What is needed
Between the line containing "else [rev cur]" and the line containing "let r := rev p in" lies a run of lines; give that run again exactly, with both of those lines, and nothing else from the entries below.

Extracted entries
(* ===== verification/CString.v ===== *)
(** * C strings and the part of <string.h>, <ctype.h>, <libgen.h> the sources use

    A C string is the list of its bytes before the terminating NUL; a pointer into
    a string is an offset.  Nothing here is mapped to [src/]: it is the model of the
    C library the components share. *)
From S2P Require Import Prelude.

Abbreviation cstring := (list ascii).

(** String literals of the sources. *)
Definition lit (s : string) : cstring := String.list_ascii_of_string s.
Arguments lit _%_string_scope.

Definition slash : ascii := "/"%char.
Definition dot : ascii := "."%char.
Definition NUL : ascii := "000"%char.
Definition newline : ascii := "010"%char.

Definition is_slash (c : ascii) : bool := bool_decide (c = slash).

(** A buffer up to its first NUL *)
Definition until_nul (b : cstring) : cstring := take_while (fun c => negb (bool_decide (c = NUL))) b.
(** A list that can be stored as a C string. *)
Definition nul_free (s : cstring) : Prop := NUL ∉ s.

#[export] Instance nul_free_dec s : Decision (nul_free s).
Proof. unfold nul_free. apply _. Defined.

(** ** <ctype.h>, "C" locale *)

Definition code (c : ascii) : nat := nat_of_ascii c.

(** [isspace]: space, \t, \n, \v, \f, \r. *)
Definition isspace (c : ascii) : bool :=
  (code c =? 32) || ((9 <=? code c) && (code c <=? 13)).

Definition isprint (c : ascii) : bool := (32 <=? code c) && (code c <=? 126).
Definition isdigit (c : ascii) : bool := (48 <=? code c) && (code c <=? 57).

(** ** <string.h> *)

(** [strcmp(a, b) == 0] *)
Definition strcmp_eq (a b : cstring) : bool := bool_decide (a = b).

(** [strncmp(a, b, n) == 0] *)
Definition strncmp_eq (a b : cstring) (n : nat) : bool := bool_decide (take n a = take n b).

(** [strchr(s, c)] as an offset, [c] not NUL *)
Fixpoint strchr (s : cstring) (c : ascii) : option nat :=
  match s with
  | [] => None
  | x :: s' => if bool_decide (x = c) then Some 0 else S <$> strchr s' c
  end.

(** [strstr(h, n)] as an offset *)
Fixpoint strstr (h n : cstring) : option nat :=
  if strncmp_eq h n (length n) then Some 0 else
  match h with
  | [] => None
  | _ :: h' => S <$> strstr h' n
  end.

(** The tokens successive [strtok(s, "d"); strtok(NULL, "d"); ...] return. *)
Fixpoint strtok_aux (d : ascii) (cur : cstring) (s : cstring) : list cstring :=
  match s with
  | [] => if bool_decide (cur = []) then [] else [rev cur]
  | x :: s' =>
    if bool_decide (x = d)
    then if bool_decide (cur = []) then strtok_aux d [] s' else rev cur :: strtok_aux d [] s'
    else strtok_aux d (x :: cur) s'
  end.
Definition strtok (d : ascii) (s : cstring) : list cstring := strtok_aux d [] s.

(** ** Paths *)

Definition IS_ABSPATH (p : cstring) : bool :=
  match p with c :: _ => is_slash c | [] => false end.

(** GNU [basename] (the one <string.h> declares): what follows the last slash. *)
Definition basename (p : cstring) : cstring :=
  rev (take_while (fun c => negb (is_slash c)) (rev p)).

(** glibc [dirname]. *)
Definition dirname (p : cstring) : cstring :=
  let r := rev p in
  let r1 := match drop_while is_slash r with [] => r | _ :: _ => drop_while is_slash r end in
  match drop_while (fun c => negb (is_slash c)) r1 with
  | [] => [dot]
  | r2 =>
    match drop_while is_slash r2 with
    | [] => if length r2 =? 2 then [slash; slash] else [slash]
    | r3 => rev r3
    end
  end.

Example basename_ex : basename (lit "../bin/python") = lit "python".
Proof. reflexivity. Qed.
Example dirname_ex :
  dirname (lit "/usr/lib") = lit "/usr" /\ dirname (lit "/usr/") = lit "/"
  /\ dirname (lit "usr") = lit "." /\ dirname (lit "/a//b/") = lit "/a".
Proof. repeat split. Qed.
Example strtok_ex : strtok "="%char (lit "=ignore==a=b") = [lit "ignore"; lit "a"; lit "b"].
Proof. reflexivity. Qed.

(** ** Numbers *)

(** The digits [printf] writes for an unsigned value in base [b]. *)
Fixpoint digits_fuel (fuel : nat) (b n : N) (acc : cstring) : cstring :=
  let d := ascii_of_N (let r := (n mod b)%N in if (r <? 10)%N then 48 + r else 87 + r)%N in
  match fuel with
  | O => d :: acc
  | S f => if (n <? b)%N then d :: acc else digits_fuel f b (n / b)%N (d :: acc)
  end.
Definition utoa (b n : N) : cstring := digits_fuel (N.to_nat (N.log2 n)) b n [].

(** [%d] *)
Definition itoa (z : Z) : cstring :=
  if (z <? 0)%Z then "-"%char :: utoa 10 (Z.to_N (- z)) else utoa 10 (Z.to_N z).

(** A wider integer assigned to an [int]. *)
Definition to_int (z : Z) : Z := ((z + 2 ^ 31) mod 2 ^ 32 - 2 ^ 31)%Z.

Example itoa_ex : itoa 0 = lit "0" /\ itoa (-125) = lit "-125" /\ itoa 40960 = lit "40960"
  /\ utoa 16 255 = lit "ff" /\ utoa 8 64 = lit "100".
Proof. repeat split. Qed.

(** ** Lemmas *)

Lemma strcmp_eq_spec a b : strcmp_eq a b = true <-> a = b.
Proof. unfold strcmp_eq. apply bool_decide_eq_true. Qed.

(** The test [strncmp(s, p, strlen(p)) == 0] is the prefix test. *)
Lemma strncmp_prefix s p : strncmp_eq s p (length p) = true <-> p `prefix_of` s.
Proof.
  unfold strncmp_eq. rewrite bool_decide_eq_true, firstn_all.
  rewrite prefix_take. split; [|intros [? _]; done].
  intros H. split; [done|]. apply (f_equal length) in H.
  rewrite length_take in H. lia.
Qed.

Lemma strncmp_prefix_false s p : strncmp_eq s p (length p) = false <-> ~ (p `prefix_of` s).
Proof. rewrite <- strncmp_prefix. destruct (strncmp_eq _ _ _); split; congruence. Qed.

Lemma strncmp_prefix_r s p : strncmp_eq p s (length p) = true <-> p `prefix_of` s.
Proof.
  rewrite <- strncmp_prefix. unfold strncmp_eq. rewrite !bool_decide_eq_true. split; congruence.
Qed.

Lemma strchr_Some s c i :
  strchr s c = Some i <-> exists a b, s = a ++ c :: b /\ (c ∉ a) /\ length a = i.
Proof.
  revert i; induction s as [|x s IH]; intros i; simpl.
  - split; [done|]. intros (a & b & H & _). by destruct a.
  - case_bool_decide as E; [subst x|].
    + split.
      * intros [= <-]. exists [], s. split_and!; [done| |done]. apply not_elem_of_nil.
      * intros (a & b & H & Hn & <-). destruct a as [|y a]; [done|].
        simplify_eq/=. set_solver.
    + split.
      * intros (j & H & ->)%fmap_Some. apply IH in H as (a & b & -> & Hn & <-).
        exists (x :: a), b. split_and!; [done| set_solver |done].
      * intros (a & b & H & Hn & <-). destruct a as [|y a]; simplify_eq/=.
        rewrite (proj2 (IH (length a))); [done|]. exists a, b. set_solver.
Qed.

Lemma strchr_None s c : strchr s c = None <-> c ∉ s.
Proof.
  induction s as [|x s IH]; simpl; [set_solver|].
  case_bool_decide; [set_solver|]. rewrite fmap_None, IH. set_solver.
Qed.

Lemma strstr_Some h n i :
  strstr h n = Some i -> exists a b, h = a ++ n ++ b /\ length a = i.
Proof.
  revert i; induction h as [|x h IH]; intros i; simpl.
  - destruct (strncmp_eq [] n (length n)) eqn:E; [|done].
    intros [= <-]. apply strncmp_prefix in E as [k E]. by exists [], k.
  - destruct (strncmp_eq (x :: h) n (length n)) eqn:E.
    + intros [= <-]. apply strncmp_prefix in E as [k ->]. by exists [], k.
    + intros (j & H & ->)%fmap_Some. apply IH in H as (a & b & -> & <-). by exists (x :: a), b.
Qed.

(** The offset [strstr] returns is the first occurrence. *)
Lemma strstr_first a n b :
  (forall k, k < length a -> ~ (n `prefix_of` drop k (a ++ n ++ b))) ->
  strstr (a ++ n ++ b) n = Some (length a).
Proof.
  induction a as [|x a IH]; simpl; intros H.
  - assert (E : strncmp_eq (n ++ b) n (length n) = true) by (apply strncmp_prefix; by exists b).
    destruct (n ++ b) eqn:E2; simpl; by rewrite E.
  - rewrite (proj2 (strncmp_prefix_false (x :: a ++ n ++ b) n) (H 0 ltac:(lia))).
    rewrite IH; [done|]. intros k Hk. apply (H (S k)). lia.
Qed.

Lemma strstr_None h n : strstr h n = None -> forall a b, h <> a ++ n ++ b.
Proof.
  induction h as [|x h IH]; simpl.
  - destruct (strncmp_eq _ _ _) eqn:E; [done|]. intros _ a b H.
    destruct a; [|done]. destruct n; [|done]. by apply strncmp_prefix_false in E.
  - destruct (strncmp_eq _ _ _) eqn:E; [done|].
    intros H%fmap_None [|y a] b Heq; simplify_eq/=.
    + apply strncmp_prefix_false in E. apply E. rewrite Heq. by eexists.
    + by eapply IH.
Qed.

Lemma is_slash_true c : is_slash c = true <-> c = slash.
Proof. apply bool_decide_eq_true. Qed.

Lemma IS_ABSPATH_cons p : IS_ABSPATH p = true <-> exists q, p = slash :: q.
Proof.
  destruct p as [|c p]; simpl; [naive_solver|].
  rewrite is_slash_true. naive_solver.
Qed.

Lemma IS_ABSPATH_app p q : IS_ABSPATH p = true -> IS_ABSPATH (p ++ q) = true.
Proof. destruct p; [done|]. done. Qed.

#[export] Hint Resolve IS_ABSPATH_app : ptu.

(** ** Tokens *)

Lemma strtok_aux_free d cur s :
  d ∉ s -> rev cur ++ s <> [] -> strtok_aux d cur s = [rev cur ++ s].
Proof.
  revert cur; induction s as [|x s IH]; intros cur Hd Hne; simpl.
  - rewrite app_nil_r in *. rewrite bool_decide_eq_false_2; [done|]. by intros ->.
  - apply not_elem_of_cons in Hd as [Hx Hd]. rewrite bool_decide_eq_false_2 by congruence.
    rewrite IH; simpl; rewrite <- ?app_assoc; simpl; done.
Qed.

Lemma strtok_aux_cut d cur s t :
  d ∉ s -> rev cur ++ s <> [] ->
  strtok_aux d cur (s ++ d :: t) = (rev cur ++ s) :: strtok_aux d [] t.
Proof.
  revert cur; induction s as [|x s IH]; intros cur Hd Hne; simpl.
  - rewrite app_nil_r in *. rewrite bool_decide_eq_true_2 by done.
    rewrite bool_decide_eq_false_2; [done|]. by intros ->.
  - apply not_elem_of_cons in Hd as [Hx Hd]. rewrite bool_decide_eq_false_2 by congruence.
    rewrite IH; simpl; rewrite <- ?app_assoc; simpl; done.
Qed.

Solution to this problem
  | [] => if bool_decide (cur = []) then [] else [rev cur]
  | x :: s' =>
    if bool_decide (x = d)
    then if bool_decide (cur = []) then strtok_aux d [] s' else rev cur :: strtok_aux d [] s'
    else strtok_aux d (x :: cur) s'
  end.
Definition strtok (d : ascii) (s : cstring) : list cstring := strtok_aux d [] s.

(** ** Paths *)

Definition IS_ABSPATH (p : cstring) : bool :=
  match p with c :: _ => is_slash c | [] => false end.

(** GNU [basename] (the one <string.h> declares): what follows the last slash. *)
Definition basename (p : cstring) : cstring :=
  rev (take_while (fun c => negb (is_slash c)) (rev p)).

(** glibc [dirname]. *)
Definition dirname (p : cstring) : cstring :=
  let r := rev p in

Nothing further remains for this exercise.